*** Records to use Section Begins ***

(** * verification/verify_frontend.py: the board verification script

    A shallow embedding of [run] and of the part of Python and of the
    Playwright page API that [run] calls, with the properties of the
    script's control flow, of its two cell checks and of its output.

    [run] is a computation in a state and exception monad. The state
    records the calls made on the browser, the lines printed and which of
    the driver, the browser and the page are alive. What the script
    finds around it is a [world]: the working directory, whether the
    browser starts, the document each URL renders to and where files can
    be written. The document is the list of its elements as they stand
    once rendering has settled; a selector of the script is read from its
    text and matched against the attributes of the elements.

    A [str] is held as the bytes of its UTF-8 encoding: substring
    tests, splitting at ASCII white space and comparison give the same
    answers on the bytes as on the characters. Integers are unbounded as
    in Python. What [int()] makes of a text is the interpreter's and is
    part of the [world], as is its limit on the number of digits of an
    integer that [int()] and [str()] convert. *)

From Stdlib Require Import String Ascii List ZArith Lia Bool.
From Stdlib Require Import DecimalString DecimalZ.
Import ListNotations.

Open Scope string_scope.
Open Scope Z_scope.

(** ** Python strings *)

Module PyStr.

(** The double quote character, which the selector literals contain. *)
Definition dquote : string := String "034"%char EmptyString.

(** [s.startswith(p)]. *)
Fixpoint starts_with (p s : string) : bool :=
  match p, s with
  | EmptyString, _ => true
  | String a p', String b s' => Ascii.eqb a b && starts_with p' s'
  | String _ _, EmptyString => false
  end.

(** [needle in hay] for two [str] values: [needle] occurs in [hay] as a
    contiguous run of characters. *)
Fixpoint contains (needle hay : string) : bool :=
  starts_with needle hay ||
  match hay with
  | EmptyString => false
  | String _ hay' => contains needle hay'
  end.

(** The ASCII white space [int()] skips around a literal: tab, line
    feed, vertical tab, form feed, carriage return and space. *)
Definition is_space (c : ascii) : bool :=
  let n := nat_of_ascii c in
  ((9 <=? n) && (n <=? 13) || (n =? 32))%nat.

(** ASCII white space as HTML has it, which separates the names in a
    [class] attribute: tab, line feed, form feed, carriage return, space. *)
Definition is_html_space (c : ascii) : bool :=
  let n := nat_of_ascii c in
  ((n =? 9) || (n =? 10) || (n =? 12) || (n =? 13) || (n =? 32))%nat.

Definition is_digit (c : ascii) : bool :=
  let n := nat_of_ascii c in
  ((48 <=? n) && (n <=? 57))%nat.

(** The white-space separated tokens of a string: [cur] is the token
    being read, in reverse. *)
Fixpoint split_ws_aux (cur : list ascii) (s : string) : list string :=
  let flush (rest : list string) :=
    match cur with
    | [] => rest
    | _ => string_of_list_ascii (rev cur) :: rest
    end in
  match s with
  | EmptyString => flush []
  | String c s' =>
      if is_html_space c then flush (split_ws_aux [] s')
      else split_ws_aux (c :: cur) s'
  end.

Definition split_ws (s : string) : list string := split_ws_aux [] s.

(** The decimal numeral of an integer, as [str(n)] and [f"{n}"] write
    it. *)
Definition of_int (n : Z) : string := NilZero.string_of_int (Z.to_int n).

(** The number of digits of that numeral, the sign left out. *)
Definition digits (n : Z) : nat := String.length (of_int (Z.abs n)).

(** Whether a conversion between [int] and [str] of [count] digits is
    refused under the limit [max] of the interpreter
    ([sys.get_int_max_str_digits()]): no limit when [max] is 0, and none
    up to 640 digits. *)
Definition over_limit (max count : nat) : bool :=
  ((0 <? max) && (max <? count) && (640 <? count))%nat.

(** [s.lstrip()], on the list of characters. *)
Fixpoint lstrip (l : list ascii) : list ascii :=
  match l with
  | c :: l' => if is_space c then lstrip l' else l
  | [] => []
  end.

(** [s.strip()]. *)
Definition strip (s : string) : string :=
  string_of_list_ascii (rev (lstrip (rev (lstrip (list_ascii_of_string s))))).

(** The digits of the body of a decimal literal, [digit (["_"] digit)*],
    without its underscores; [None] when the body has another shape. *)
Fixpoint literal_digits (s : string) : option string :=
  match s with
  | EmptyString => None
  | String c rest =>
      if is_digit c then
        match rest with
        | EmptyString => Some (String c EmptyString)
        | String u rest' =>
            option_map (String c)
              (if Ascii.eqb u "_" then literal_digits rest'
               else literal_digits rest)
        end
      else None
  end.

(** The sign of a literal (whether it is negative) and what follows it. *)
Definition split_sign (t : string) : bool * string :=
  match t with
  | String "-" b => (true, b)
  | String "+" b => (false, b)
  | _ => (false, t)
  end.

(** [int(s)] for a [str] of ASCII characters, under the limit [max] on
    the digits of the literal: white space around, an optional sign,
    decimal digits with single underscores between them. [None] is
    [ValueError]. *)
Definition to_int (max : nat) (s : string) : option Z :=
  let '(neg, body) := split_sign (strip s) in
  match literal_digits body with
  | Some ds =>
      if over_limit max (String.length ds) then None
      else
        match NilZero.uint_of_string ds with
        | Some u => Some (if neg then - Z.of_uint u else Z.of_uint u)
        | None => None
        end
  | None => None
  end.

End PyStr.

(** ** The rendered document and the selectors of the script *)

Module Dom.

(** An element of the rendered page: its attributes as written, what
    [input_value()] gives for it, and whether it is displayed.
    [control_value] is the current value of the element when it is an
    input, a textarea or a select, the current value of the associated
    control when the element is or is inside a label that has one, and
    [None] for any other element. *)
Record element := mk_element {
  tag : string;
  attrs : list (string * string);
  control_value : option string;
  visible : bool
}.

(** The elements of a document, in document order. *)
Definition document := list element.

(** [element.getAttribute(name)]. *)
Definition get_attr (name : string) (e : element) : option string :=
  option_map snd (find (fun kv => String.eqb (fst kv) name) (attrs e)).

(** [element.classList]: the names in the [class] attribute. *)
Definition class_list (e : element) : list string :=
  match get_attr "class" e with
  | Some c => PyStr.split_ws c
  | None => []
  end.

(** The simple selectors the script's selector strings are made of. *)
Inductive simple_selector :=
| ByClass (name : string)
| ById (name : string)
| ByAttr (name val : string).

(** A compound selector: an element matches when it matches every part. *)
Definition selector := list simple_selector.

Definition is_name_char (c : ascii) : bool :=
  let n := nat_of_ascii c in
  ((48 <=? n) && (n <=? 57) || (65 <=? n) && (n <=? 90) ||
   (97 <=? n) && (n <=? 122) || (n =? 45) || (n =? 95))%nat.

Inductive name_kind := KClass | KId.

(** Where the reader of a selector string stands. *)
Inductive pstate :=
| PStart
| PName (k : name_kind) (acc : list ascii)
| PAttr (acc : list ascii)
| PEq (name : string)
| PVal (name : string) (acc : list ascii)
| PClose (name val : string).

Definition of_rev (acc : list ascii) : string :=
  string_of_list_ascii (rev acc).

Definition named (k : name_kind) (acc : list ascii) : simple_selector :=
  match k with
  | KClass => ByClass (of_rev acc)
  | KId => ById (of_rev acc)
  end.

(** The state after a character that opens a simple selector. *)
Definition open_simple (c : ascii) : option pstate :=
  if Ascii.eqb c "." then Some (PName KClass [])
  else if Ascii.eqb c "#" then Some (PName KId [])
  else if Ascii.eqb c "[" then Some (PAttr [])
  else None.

*** Records to use Section Ends ***
*** Records to use Section Begins ***

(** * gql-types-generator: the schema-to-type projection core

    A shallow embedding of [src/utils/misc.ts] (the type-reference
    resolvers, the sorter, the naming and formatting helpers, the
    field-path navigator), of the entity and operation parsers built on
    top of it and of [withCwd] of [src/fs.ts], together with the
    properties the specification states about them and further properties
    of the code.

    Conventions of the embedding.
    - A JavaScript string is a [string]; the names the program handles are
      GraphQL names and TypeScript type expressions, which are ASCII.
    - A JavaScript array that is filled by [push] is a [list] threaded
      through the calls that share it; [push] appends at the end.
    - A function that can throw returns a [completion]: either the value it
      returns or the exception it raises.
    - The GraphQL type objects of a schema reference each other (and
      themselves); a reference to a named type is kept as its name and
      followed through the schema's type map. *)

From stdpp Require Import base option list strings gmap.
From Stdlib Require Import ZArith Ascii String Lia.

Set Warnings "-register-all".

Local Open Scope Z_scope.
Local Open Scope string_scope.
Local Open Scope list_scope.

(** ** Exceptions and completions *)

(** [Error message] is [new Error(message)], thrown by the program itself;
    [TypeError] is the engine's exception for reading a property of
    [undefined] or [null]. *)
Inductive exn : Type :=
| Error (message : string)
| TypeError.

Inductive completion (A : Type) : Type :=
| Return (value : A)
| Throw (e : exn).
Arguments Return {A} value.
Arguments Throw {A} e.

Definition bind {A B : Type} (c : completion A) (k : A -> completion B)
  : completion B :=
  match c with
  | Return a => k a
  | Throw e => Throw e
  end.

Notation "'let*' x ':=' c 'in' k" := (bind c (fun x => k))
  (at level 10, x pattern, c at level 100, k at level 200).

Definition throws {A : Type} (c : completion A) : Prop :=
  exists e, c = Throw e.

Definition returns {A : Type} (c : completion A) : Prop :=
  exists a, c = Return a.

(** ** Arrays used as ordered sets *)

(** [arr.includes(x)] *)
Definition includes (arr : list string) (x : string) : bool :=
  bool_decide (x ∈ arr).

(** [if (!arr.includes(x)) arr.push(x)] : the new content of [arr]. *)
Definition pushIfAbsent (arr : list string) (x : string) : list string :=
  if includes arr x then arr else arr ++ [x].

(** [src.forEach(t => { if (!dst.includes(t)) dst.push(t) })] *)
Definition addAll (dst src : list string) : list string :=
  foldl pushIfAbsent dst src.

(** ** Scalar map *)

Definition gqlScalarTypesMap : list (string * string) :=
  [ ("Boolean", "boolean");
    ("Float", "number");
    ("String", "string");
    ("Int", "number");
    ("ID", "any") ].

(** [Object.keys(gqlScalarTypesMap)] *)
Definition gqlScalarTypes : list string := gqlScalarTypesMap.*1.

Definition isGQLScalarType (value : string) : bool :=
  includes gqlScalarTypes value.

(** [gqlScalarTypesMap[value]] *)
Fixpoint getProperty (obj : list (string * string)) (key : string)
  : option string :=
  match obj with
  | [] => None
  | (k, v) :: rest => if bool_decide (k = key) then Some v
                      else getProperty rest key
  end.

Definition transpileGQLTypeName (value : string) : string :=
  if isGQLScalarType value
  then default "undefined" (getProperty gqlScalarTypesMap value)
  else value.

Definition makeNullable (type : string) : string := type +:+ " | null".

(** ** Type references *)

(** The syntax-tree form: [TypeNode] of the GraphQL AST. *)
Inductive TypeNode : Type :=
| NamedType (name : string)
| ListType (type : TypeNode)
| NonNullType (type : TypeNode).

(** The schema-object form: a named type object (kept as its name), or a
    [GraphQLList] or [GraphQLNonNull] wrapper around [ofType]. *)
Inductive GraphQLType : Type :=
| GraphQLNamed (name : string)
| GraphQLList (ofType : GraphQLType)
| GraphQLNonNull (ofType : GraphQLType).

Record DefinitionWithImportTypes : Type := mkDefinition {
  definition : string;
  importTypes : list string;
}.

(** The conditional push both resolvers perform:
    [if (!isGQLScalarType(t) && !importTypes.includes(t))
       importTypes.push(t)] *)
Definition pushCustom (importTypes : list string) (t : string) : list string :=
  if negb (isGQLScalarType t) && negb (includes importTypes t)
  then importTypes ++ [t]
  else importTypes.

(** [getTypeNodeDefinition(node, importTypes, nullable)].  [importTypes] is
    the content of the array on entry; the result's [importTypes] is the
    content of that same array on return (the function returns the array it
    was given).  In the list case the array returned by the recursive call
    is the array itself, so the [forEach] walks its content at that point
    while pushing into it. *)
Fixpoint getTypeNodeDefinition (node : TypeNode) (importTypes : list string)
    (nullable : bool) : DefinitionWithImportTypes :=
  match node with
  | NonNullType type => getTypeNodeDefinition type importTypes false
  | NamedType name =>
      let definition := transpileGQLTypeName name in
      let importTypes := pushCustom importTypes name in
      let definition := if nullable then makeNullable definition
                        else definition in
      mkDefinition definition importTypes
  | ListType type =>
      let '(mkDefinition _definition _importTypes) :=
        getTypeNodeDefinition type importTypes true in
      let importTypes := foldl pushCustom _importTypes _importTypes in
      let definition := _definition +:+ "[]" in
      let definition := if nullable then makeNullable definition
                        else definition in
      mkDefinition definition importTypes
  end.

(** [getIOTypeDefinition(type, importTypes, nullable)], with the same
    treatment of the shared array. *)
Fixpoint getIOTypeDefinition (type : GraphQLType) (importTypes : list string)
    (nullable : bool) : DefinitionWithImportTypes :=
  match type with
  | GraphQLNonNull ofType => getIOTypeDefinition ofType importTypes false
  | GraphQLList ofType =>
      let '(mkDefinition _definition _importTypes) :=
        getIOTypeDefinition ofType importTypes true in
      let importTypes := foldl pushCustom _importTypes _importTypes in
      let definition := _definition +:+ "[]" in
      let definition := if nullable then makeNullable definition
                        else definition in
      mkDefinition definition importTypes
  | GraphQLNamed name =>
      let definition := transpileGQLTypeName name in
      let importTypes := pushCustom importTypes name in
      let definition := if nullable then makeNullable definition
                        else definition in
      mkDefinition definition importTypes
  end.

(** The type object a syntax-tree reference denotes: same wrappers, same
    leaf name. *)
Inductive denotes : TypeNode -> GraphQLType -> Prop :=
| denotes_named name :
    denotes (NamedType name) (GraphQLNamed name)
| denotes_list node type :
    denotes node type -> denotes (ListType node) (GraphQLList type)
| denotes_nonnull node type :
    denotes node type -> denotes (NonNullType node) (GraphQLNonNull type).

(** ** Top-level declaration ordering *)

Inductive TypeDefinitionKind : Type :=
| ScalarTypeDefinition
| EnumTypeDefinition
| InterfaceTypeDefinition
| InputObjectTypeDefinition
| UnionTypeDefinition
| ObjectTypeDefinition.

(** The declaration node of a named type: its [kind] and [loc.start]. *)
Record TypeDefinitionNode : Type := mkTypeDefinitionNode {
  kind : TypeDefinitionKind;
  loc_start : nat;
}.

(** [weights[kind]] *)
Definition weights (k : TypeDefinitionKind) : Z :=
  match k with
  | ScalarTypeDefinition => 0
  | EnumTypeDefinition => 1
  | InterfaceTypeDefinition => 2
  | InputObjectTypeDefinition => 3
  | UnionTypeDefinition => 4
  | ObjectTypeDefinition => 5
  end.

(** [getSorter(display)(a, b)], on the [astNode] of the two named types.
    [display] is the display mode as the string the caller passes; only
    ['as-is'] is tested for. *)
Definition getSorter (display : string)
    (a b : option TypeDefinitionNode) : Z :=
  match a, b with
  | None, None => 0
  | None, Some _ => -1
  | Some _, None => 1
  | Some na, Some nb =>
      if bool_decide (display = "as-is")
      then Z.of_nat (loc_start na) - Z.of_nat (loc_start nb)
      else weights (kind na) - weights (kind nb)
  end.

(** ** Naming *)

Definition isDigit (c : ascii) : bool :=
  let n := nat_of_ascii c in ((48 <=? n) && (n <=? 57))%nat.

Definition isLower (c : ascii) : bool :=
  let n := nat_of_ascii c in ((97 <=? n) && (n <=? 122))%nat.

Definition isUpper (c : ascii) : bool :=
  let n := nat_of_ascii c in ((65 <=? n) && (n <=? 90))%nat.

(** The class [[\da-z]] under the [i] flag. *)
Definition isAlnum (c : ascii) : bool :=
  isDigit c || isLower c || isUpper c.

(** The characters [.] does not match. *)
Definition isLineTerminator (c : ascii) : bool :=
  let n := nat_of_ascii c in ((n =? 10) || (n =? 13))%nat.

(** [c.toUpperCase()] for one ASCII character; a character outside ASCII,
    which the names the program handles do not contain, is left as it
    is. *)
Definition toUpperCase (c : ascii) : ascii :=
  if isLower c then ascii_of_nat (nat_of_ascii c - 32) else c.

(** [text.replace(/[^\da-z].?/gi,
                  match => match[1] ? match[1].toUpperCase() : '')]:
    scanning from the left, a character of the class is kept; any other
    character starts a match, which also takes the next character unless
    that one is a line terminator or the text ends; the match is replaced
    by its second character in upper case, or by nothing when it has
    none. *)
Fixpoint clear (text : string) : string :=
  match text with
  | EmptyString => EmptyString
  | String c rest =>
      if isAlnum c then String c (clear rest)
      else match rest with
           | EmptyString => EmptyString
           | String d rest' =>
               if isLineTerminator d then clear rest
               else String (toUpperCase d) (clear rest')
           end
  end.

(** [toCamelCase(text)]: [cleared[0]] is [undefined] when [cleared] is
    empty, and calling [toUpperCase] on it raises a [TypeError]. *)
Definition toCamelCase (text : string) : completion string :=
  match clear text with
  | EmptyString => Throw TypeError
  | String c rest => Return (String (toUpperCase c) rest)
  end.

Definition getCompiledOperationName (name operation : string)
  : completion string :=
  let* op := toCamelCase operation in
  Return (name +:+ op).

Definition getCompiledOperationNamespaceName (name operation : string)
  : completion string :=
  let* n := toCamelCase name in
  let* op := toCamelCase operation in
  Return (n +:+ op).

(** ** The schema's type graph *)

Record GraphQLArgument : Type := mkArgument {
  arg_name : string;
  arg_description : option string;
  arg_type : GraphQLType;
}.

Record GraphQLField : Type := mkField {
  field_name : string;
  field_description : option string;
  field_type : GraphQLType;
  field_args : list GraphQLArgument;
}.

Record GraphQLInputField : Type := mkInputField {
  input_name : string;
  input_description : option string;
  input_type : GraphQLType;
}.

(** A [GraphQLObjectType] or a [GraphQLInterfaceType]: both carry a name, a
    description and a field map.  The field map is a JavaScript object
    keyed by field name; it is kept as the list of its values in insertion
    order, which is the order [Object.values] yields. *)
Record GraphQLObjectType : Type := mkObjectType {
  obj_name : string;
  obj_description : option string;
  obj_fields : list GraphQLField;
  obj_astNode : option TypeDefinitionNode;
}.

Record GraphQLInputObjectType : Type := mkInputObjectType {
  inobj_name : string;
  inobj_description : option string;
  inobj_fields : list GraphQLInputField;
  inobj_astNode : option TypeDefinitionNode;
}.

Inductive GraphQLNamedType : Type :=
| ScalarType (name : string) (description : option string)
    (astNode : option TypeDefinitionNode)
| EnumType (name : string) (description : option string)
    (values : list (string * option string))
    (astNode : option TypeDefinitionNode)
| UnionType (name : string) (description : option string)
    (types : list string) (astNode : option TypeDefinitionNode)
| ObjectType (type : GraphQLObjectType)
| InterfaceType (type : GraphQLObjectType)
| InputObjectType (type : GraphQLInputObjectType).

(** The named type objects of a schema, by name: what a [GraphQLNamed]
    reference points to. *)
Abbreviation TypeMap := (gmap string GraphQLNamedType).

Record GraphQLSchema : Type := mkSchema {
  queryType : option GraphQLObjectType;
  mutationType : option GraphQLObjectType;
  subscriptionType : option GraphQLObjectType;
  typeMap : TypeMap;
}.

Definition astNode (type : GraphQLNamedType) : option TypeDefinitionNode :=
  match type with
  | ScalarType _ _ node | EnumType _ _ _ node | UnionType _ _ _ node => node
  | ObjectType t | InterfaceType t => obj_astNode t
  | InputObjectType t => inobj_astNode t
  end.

*** Records to use Section Ends ***
*** Records to use Section Begins ***

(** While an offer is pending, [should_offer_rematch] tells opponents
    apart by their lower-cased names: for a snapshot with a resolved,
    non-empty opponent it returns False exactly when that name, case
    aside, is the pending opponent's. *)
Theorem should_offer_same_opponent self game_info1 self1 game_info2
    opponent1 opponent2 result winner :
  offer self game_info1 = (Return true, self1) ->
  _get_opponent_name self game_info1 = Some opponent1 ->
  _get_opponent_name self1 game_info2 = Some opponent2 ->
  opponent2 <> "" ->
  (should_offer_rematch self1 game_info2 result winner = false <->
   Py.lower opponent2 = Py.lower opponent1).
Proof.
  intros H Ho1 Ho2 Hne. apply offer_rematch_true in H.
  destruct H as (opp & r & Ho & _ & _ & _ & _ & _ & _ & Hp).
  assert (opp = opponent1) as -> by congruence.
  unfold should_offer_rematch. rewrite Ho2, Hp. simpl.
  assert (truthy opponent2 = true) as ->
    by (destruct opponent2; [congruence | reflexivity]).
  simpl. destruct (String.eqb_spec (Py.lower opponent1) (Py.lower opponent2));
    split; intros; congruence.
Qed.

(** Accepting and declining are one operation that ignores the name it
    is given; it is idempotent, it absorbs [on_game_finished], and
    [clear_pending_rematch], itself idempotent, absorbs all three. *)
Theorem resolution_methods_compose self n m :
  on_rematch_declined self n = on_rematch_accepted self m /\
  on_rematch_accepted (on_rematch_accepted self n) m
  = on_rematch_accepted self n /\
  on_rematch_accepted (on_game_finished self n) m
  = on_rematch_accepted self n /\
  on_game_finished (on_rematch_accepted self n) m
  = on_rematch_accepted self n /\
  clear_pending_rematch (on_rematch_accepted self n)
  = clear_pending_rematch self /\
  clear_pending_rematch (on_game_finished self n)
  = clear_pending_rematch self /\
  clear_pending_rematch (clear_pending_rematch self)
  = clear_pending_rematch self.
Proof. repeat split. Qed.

*** Records to use Section Ends ***

» What to do: Match on "interpreter" and report each line of the data above that has it.

» Answer for the task:
    in Python. What [int()] makes of a text is the interpreter's and is
    refused under the limit [max] of the interpreter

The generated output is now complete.